Étude de la discordance entre douleur subjective et réponse biophysiologique avec marqueurs biologiques directs et indirects

par Arnaud Tessier

Projet de thèse en Neurosciences

Sous la direction de Joel David Swendsen.

Thèses en préparation à Paris Sciences et Lettres , dans le cadre de École doctorale de l'École pratique des hautes études (Paris) , en partenariat avec Institut de Neurosciences Cognitives et Intégratives d’Aquitaine (Bordeaux) (laboratoire) et de École pratique des hautes études (Paris) (établissement de préparation de la thèse) depuis le 01-02-2019 .


  • Résumé

    La douleur chronique est définie comme un syndrome multidimensionnel, exprimée par la personne qui en est atteinte. Il y a douleur chronique, quels que soient son type et son intensité, lorsque la douleur présente une persistance ou récurrence (durée > 3 mois) ainsi qu'une détérioration significative et progressive des capacités fonctionnelles et relationnelles du patient dans ses activités de la vie quotidienne. Lorsqu'elle devient chronique, la douleur perd sa ‘finalité' de signal d'alarme et devient une maladie. Les personnes concernées par la douleur chronique représentent 31,7 % de la population mondiale soit 16 millions de français pour 100 millions de patients douloureux chroniques en Europe.

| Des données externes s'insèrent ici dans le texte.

(** C5: what [recv_line] returns and what it leaves unread, said of the bytes. A
    line ends at the first newline and loses exactly one carriage return before
    it; it must be shorter than the limit, its carriage return included, else
    the call fails after [max] bytes. At the end of the stream a non-empty
    unterminated line is returned with [true], unstripped, and nothing is [false];
    an error is [false] with the partial line. The call terminates, and waits
    only when none of these is the case. *)
Theorem recv_line_refines max sock s :
  is_valid sock = true → 0 ≤ max →
  wp (recv_line max sock)
    (λ r s', reads_line max (stream (rx s)) (stream_end (rx s)) r.1 r.2 (stream (rx s')) (stream_end (rx s')) ∧
             rx_frame s s')
    (λ _, False)
    (λ s', line_pending max (stream (rx s)) (stream_end (rx s)) ∧ rx_frame s s') s.
Proof.
  intros Hv Hmax. apply wp_recv_line; [done|done|..].
  - intros s' line Hfr Hlf%not_elem_lf Hlen Hst Hend. split; [|done]. rewrite Hst, Hend. by apply reads_line_found.
  - intros s' line Hfr Hlf%not_elem_lf Hlen Hst Hend. split; [|done]. rewrite Hst, Hend. by apply line_too_long.
  - intros s' Hfr Hlf%not_elem_lf Hlen He. split; [|done]. simpl in *. case_bool_decide as H; simpl.
    + rewrite H in *. by eapply line_eof.
    + by eapply line_unterminated.
  - intros s' e Hfr Hlf%not_elem_lf Hlen [He _]. split; [|done]. by eapply line_error.
  - intros s' Hfr Hlf%not_elem_lf Hlen He. by split.
Qed.

Lemma recv_line_refines_witness :
  let s := set_rx [Seg (lit "GE"); RecvErr EINTR; Seg (lit "T a" ++ [CR; CR; LF] ++ lit "LI")] io0 in
  recv_line 4096 (mkSocket 3) s = Ret (true, lit "GET a" ++ [CR]) (set_rx [Seg (lit "LI")] s) ∧
  reads_line 4096 (lit "GET a" ++ [CR; CR; LF] ++ lit "LI") [] true (lit "GET a" ++ [CR]) (lit "LI") [].
Proof.
  intros s. split; [by vm_compute|].
  pose proof (recv_line_refines 4096 (mkSocket 3) s eq_refl ltac:(lia)) as H.
  apply wp_returns in H as (r & s' & E & H & _); [|by vm_compute].
  assert (recv_line 4096 (mkSocket 3) s = Ret (true, lit "GET a" ++ [CR]) (set_rx [Seg (lit "LI")] s)) as E'
    by (by vm_compute).
  rewrite E' in E. injection E as <- <-. exact H.
Defined.

(** The same outcome up to the segmentation of what is left to receive. *)
Definition outcome_equiv {A} (o1 o2 : outcome io A) : Prop :=
  match o1, o2 with
  | Ret a1 s1, Ret a2 s2 => a1 = a2 ∧ rx_equiv (rx s1) (rx s2)
  | Blocked _, Blocked _ => True
  | _, _ => False
  end.

(** C6: the result of [recv_line] does not depend on how the network cuts the
    byte stream into segments nor on interrupting signals: equivalent event
    lists give the same line and leave equivalent lists. *)
Theorem recv_line_segmentation max sock s1 s2 :
  is_valid sock = true → 0 ≤ max → rx_equiv (rx s1) (rx s2) →
  outcome_equiv (recv_line max sock s1) (recv_line max sock s2).
Proof.
  intros Hv Hmax [Hst Hend].
  pose proof (recv_line_wp_spec max sock s1 Hv Hmax) as H1.
  pose proof (recv_line_wp_spec max sock s2 Hv Hmax) as H2.
  unfold wp in *. rewrite Hst, Hend in H1.
  destruct (recv_line max sock s1) as [[]| | |], (recv_line max sock s2) as [[]| | |]; simpl in *;
    unfold rx_equiv; naive_solver congruence.
Qed.

Lemma recv_line_segmentation_witness :
  let s1 := set_rx [Seg (lit "LIST" ++ [LF]); Seg []] io0 in
  let s2 := set_rx [Seg (lit "L"); RecvErr EINTR; Seg (lit "IS"); Seg (lit "T"); Seg [LF]; Seg []] io0 in
  rx_equiv (rx s1) (rx s2) ∧
  outcome_equiv (recv_line 4096 (mkSocket 3) s1) (recv_line 4096 (mkSocket 3) s2).
Proof.
  intros s1 s2. assert (rx_equiv (rx s1) (rx s2)) as H by by vm_compute.
  split; [exact H|]. apply (recv_line_segmentation 4096 (mkSocket 3) s1 s2); [reflexivity|lia|exact H].
Defined.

Moins de 3% d'entre eux bénéficient d'une prise en charge dans un centre spécialisé. Le coût de la douleur pour la santé publique représente 45 Milliards d'euros. Pour autant, le soulagement de la douleur reste insuffisant, avec des médicaments (répartis en 3 paliers) qui peuvent présenter des effets secondaires plus ou moins importants et un risque d'accoutumance. Aux côtés de la panoplie d'antalgiques disponibles, se développent de plus en plus d'outils non-médicamenteux pour lutter contre la douleur : relaxation, hypnose, renforcement musculaire, thermalisme ou encore acupuncture. La douleur est encore parfois victime de sa subjectivité et la personne qui souffre n'est pas toujours crue (Tan and Cyna, 2013). En effet, la subjectivité est une composante importante dans la prise en charge de la douleur : deux patients cliniquement identiques vont évaluer leurs douleurs de manières différentes du fait de leurs expériences sociale, psychologique, de leur biologie... Ainsi, objectiver le niveau de douleur pour le clinicien reste complexe. Peu d'études se sont intéressées à la discordance entre le ressenti du patient et l'impact biophysiologique de la douleur et de l'analgésie ainsi qu'aux outils de mesures pouvant être employés dans cette situation. Cette étude reposera sur deux hypothèses principales : 1- La mesure de la douleur et surtout de son soulagement (analgésie) sont hétérogènes et mal identifiés. L'utilisation d'outils biométriques non-invasifs pourrait alors constituer une base d'indicateurs de réponse sur ces deux composantes. 2- La douleur comporte une part importante de vécu subjectif. Il apparait donc intéressant de confronter à cette subjectivité personnelle à des mesures scientifiques objectives (biophysiologiques).

  • Titre traduit

    Study of discrepancy between subjective pain and biophysiological response with direct and indirect biomarkers


  • Résumé

    Chronic pain is defined as a multidimensional syndrome, expressed by the person who experienced it. We consider chronic pain, regardless of its type and intensity, when the pain has persistence or recurrence (duration > 3 months) as well as a significant and progressive deterioration of the functional and relational capacities of the patient in his daily life activities. When it becomes chronic, the pain loses its 'purpose' of alarm and becomes a disease. People affected by chronic pain account for 31.7% of the world's population, 16 million French for every 100 million chronic pain patients in Europe. Less than 3% of them receive care in a specialized center. The cost of pain for public health is 45 billion euros. However, the pain relief is still insufficient, with drugs (divided into 3 levels) that may have more or less significant side effects and a risk of habituation. Alongside the range of analgesics available, new non-medicinal tools are being developed to fight against pain: relaxation, hypnosis, muscle strengthening, hydrotherapy or acupuncture. The pain is still sometimes victim of its subjectivity and the person who suffers is not always believed (Tan and Cyna, 2013). Indeed, subjectivity is an important component in the management of pain: two clinically identical patients will evaluate their pain in different ways because of their social, psychological, biology ... So, objectify the level of pain for the clinician remains complex. Few studies have examined the discordance between the patient's feelings and the biophysiological impact of pain and analgesia, as well as the measurement tools that can be used in this situation. This study will be based on two main hypotheses: 1- The measurement of pain and especially its relief (analgesia) are heterogeneous and poorly identified. The use of non-invasive biometric tools could then constitute a base of indicators of response on these two components. 2- Pain has a significant share of subjective experience. It therefore seems interesting to confront this personal subjectivity with objective (biophysiological) scientific measurements.